(Data extracted from a collection)
(* ===== verification/Scan.v ===== *)
(** * Scanning text: [sscanf], [atoi]

    The conversions of the C library the examples use to read their
    configuration and arguments, over string contents; what they do to printed
    words and numbers. *)

From S2P Require Export CString.

(** ** The conversions *)

Definition isspace (b : byte) : bool :=
  bool_decide (b = x20) || ((9 <=? byte_to_Z b) && (byte_to_Z b <=? 13)).
Definition isdigit (b : byte) : bool := (48 <=? byte_to_Z b) && (byte_to_Z b <=? 57).

Fixpoint skip_spaces (s : list byte) : list byte :=
  match s with
  | b :: s' => if isspace b then skip_spaces s' else s
  | [] => []
  end.

(** At most [n] characters that are not spaces, and what follows them. *)
Fixpoint span_word (n : nat) (s : list byte) : list byte * list byte :=
  match n, s with
  | S n, b :: s' => if isspace b then ([], s) else let '(w, r) := span_word n s' in (b :: w, r)
  | _, _ => ([], s)
  end.

(** The conversion [%ns]: fails at the end of the input. *)
Definition scan_word (n : nat) (s : list byte) : option (list byte * list byte) :=
  match span_word n (skip_spaces s) with
  | ([], _) => None
  | wr => Some wr
  end.

(** A literal of a format. *)
Fixpoint scan_literal (lit s : list byte) : option (list byte) :=
  match lit, s with
  | [], _ => Some s
  | a :: lit, b :: s => if decide (a = b) then scan_literal lit s else None
  | _, [] => None
  end.

Fixpoint digits_value (acc : Z) (s : list byte) : Z :=
  match s with
  | b :: s => if isdigit b then digits_value (10 * acc + (byte_to_Z b - 48)) s else acc
  | [] => acc
  end.

(** [(int)strtol(s, NULL, 10)] *)
Definition atoi (s : list byte) : Z :=
  let clamp z := Z.max (- 2 ^ 63) (Z.min (2 ^ 63 - 1) z) in
  let s := skip_spaces s in
  i32 (clamp (if decide (head s = Some x2d) then - digits_value 0 (tail s)
              else if decide (head s = Some x2b) then digits_value 0 (tail s)
              else digits_value 0 s)).

(** ** Words *)

Definition word (w : list byte) : Prop := w <> [] /\ Forall (fun b => isspace b = false /\ b <> x00) w.

#[export] Instance word_dec w : Decision (word w).
Proof. unfold word. apply _. Defined.

Definition begins_with_space (r : list byte) : Prop :=
  match r with [] => True | b :: _ => isspace b = true end.

Lemma span_word_word n w r :
  Forall (fun b => isspace b = false /\ b <> x00) w -> (length w <= n)%nat -> begins_with_space r ->
  span_word n (w ++ r) = (w, r).
Proof.
  intros Hw. revert n. induction Hw as [|b w [Hb _] _ IH]; intros n Hn Hr; cbn [app].
  - destruct n as [|n]; [done|]. destruct r as [|b r]; [done|]. cbn in *. by rewrite Hr.
  - destruct n as [|n]; [cbn in Hn; lia|]. cbn [span_word]. rewrite Hb.
    cbn in Hn. by rewrite IH by (done || lia).
Qed.

Lemma skip_spaces_spaces pre r :
  Forall (fun b => isspace b = true) pre -> skip_spaces (pre ++ r) = skip_spaces r.
Proof. induction 1 as [|b pre Hb _ IH]; cbn; [done|]. by rewrite Hb. Qed.

Lemma skip_spaces_word w r : word w -> skip_spaces (w ++ r) = w ++ r.
Proof. intros [Hne Hw]. destruct Hw as [|b w [Hb _] _]; [done|]. cbn. by rewrite Hb. Qed.

Lemma scan_word_word n pre w r :
  Forall (fun b => isspace b = true) pre -> word w -> (length w <= n)%nat -> begins_with_space r ->
  scan_word n (pre ++ w ++ r) = Some (w, r).
Proof.
  intros Hpre Hw Hn Hr. unfold scan_word. rewrite skip_spaces_spaces, skip_spaces_word by done.
  destruct Hw as [Hne Hw]. rewrite span_word_word by done. by destruct w.
Qed.

Lemma word_no_nul w : word w -> no_nul w.
Proof. intros [_ Hw] [i Hi]%list_elem_of_lookup_1. by apply (Forall_lookup_1 _ _ _ _ Hw) in Hi as []. Qed.

Lemma word_no_newline w : word w -> x0a ∉ w.
Proof. intros [_ Hw] [i Hi]%list_elem_of_lookup_1. by apply (Forall_lookup_1 _ _ _ _ Hw) in Hi as []. Qed.

Lemma word_last w : word w -> exists b, list.last w = Some b /\ isspace b = false.
Proof.
  intros [Hne Hw]. destruct w as [|b w _] using rev_ind; [done|]. exists b. rewrite last_snoc.
  apply Forall_app in Hw as [_ Hb]. inversion_clear Hb as [|? ? [? _] _]. done.
Qed.

(** ** Numbers *)

Definition digit (z : Z) : byte := byte_of_Z (48 + z).

(** [z] in decimal, for [z < 10 ^ fuel]. *)
Fixpoint dec (fuel : nat) (z : Z) : list byte :=
  match fuel with
  | O => []
  | S fuel => if z <? 10 then [digit z] else dec fuel (z / 10) ++ [digit (z mod 10)]
  end.

Definition decimal (z : Z) : list byte := dec 10 z.

Lemma digit_value z : 0 <= z < 10 -> byte_to_Z (digit z) = 48 + z.
Proof. intros. unfold digit. rewrite byte_to_of_Z, Z.mod_small by lia. done. Qed.

Lemma digit_isdigit z : 0 <= z < 10 -> isdigit (digit z) = true.
Proof.
  intros. unfold isdigit. rewrite digit_value by lia. apply andb_true_iff. split; apply Z.leb_le; lia.
Qed.

Lemma digit_not_space b : isdigit b = true -> isspace b = false /\ b <> x00.
Proof.
  unfold isdigit, isspace. intros [H1%Z.leb_le H2%Z.leb_le]%andb_true_iff.
  rewrite (proj2 (Z.leb_gt (byte_to_Z b) 13)) by lia. rewrite andb_false_r, orb_false_r.
  split; [apply bool_decide_eq_false_2|]; intros ->; vm_compute in H1; by destruct H1.
Qed.

Lemma digits_value_snoc acc s d :
  Forall (fun b => isdigit b = true) s -> isdigit d = true ->
  digits_value acc (s ++ [d]) = 10 * digits_value acc s + (byte_to_Z d - 48).
Proof.
  intros Hs Hd. revert acc. induction Hs as [|b s Hb _ IH]; intros acc; cbn [app digits_value].
  - by rewrite Hd.
  - rewrite Hb. apply IH.
Qed.

Lemma dec_spec fuel z :
  0 <= z < 10 ^ Z.of_nat fuel -> (0 < fuel)%nat ->
  Forall (fun b => isdigit b = true) (dec fuel z) /\ dec fuel z <> [] /\
  (length (dec fuel z) <= fuel)%nat /\ digits_value 0 (dec fuel z) = z.
Proof.
  revert z; induction fuel as [|fuel IH]; intros z Hz Hf; [lia|]. cbn [dec].
  case (Z.ltb_spec z 10) as [Hlt|Hge].
  - split_and!; [apply Forall_singleton, digit_isdigit; lia|done|cbn; lia|].
    cbn [digits_value]. rewrite digit_isdigit, digit_value by lia. lia.
  - rewrite Nat2Z.inj_succ, Z.pow_succ_r in Hz by lia.
    assert (0 <= z / 10 < 10 ^ Z.of_nat fuel) as Hq.
    { split; [by apply Z.div_pos; lia|by apply Z.div_lt_upper_bound; lia]. }
    assert (0 < fuel)%nat as Hf' by (destruct fuel; [cbn in Hq; pose proof (Z.div_le_mono 10 z 10); lia|lia]).
    destruct (IH (z / 10) Hq Hf') as (H1 & H2 & H3 & H4).
    pose proof (Z.mod_pos_bound z 10 ltac:(lia)) as Hm.
    split_and!.
    + apply Forall_app. split; [done|]. apply Forall_singleton, digit_isdigit; lia.
    + by intros [_ [=]]%app_eq_nil.
    + rewrite length_app. cbn. lia.
    + rewrite digits_value_snoc, H4, digit_value by (done || lia || by apply digit_isdigit).
      pose proof (Z.div_mod z 10). lia.
Qed.

Lemma decimal_word z : 0 <= z < 2 ^ 31 ->
  word (decimal z) /\ (length (decimal z) <= 10)%nat /\ digits_value 0 (decimal z) = z.
Proof.
  intros Hz. destruct (dec_spec 10 z) as (H1 & H2 & H3 & H4); [lia|lia|].
  split_and!; [|done|done]. split; [done|]. eapply Forall_impl; [apply digit_not_space|exact H1].
Qed.

Lemma atoi_decimal z : 0 <= z < 2 ^ 31 -> atoi (decimal z) = z.
Proof.
  intros Hz. destruct (decimal_word z Hz) as (Hw & _ & Hv).
  destruct (dec_spec 10 z) as (H1 & _); [lia|lia|]. fold (decimal z) in H1.
  unfold atoi. rewrite <- (app_nil_r (decimal z)), skip_spaces_word, app_nil_r by done.
  destruct Hw as [Hne _]. destruct (decimal z) as [|b s]; [done|].
  inversion_clear H1 as [|? ? Hb _]. cbn [head].
  rewrite !decide_False by (intros [= ->]; done).
  rewrite Hv, Z.min_r, Z.max_r by lia. apply swrap_small; lia.
Qed.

§ **WHAT IS REQUIRED**
Above are the records; from them, give again exactly the lines from the one containing "rewrite (proj2 (Z.leb_gt" through the one containing "Forall (fun b => isdigit b = true) s", both included.

§ **RESULT OF THIS EXERCISE**
  rewrite (proj2 (Z.leb_gt (byte_to_Z b) 13)) by lia. rewrite andb_false_r, orb_false_r.
  split; [apply bool_decide_eq_false_2|]; intros ->; vm_compute in H1; by destruct H1.
Qed.

Lemma digits_value_snoc acc s d :
  Forall (fun b => isdigit b = true) s -> isdigit d = true ->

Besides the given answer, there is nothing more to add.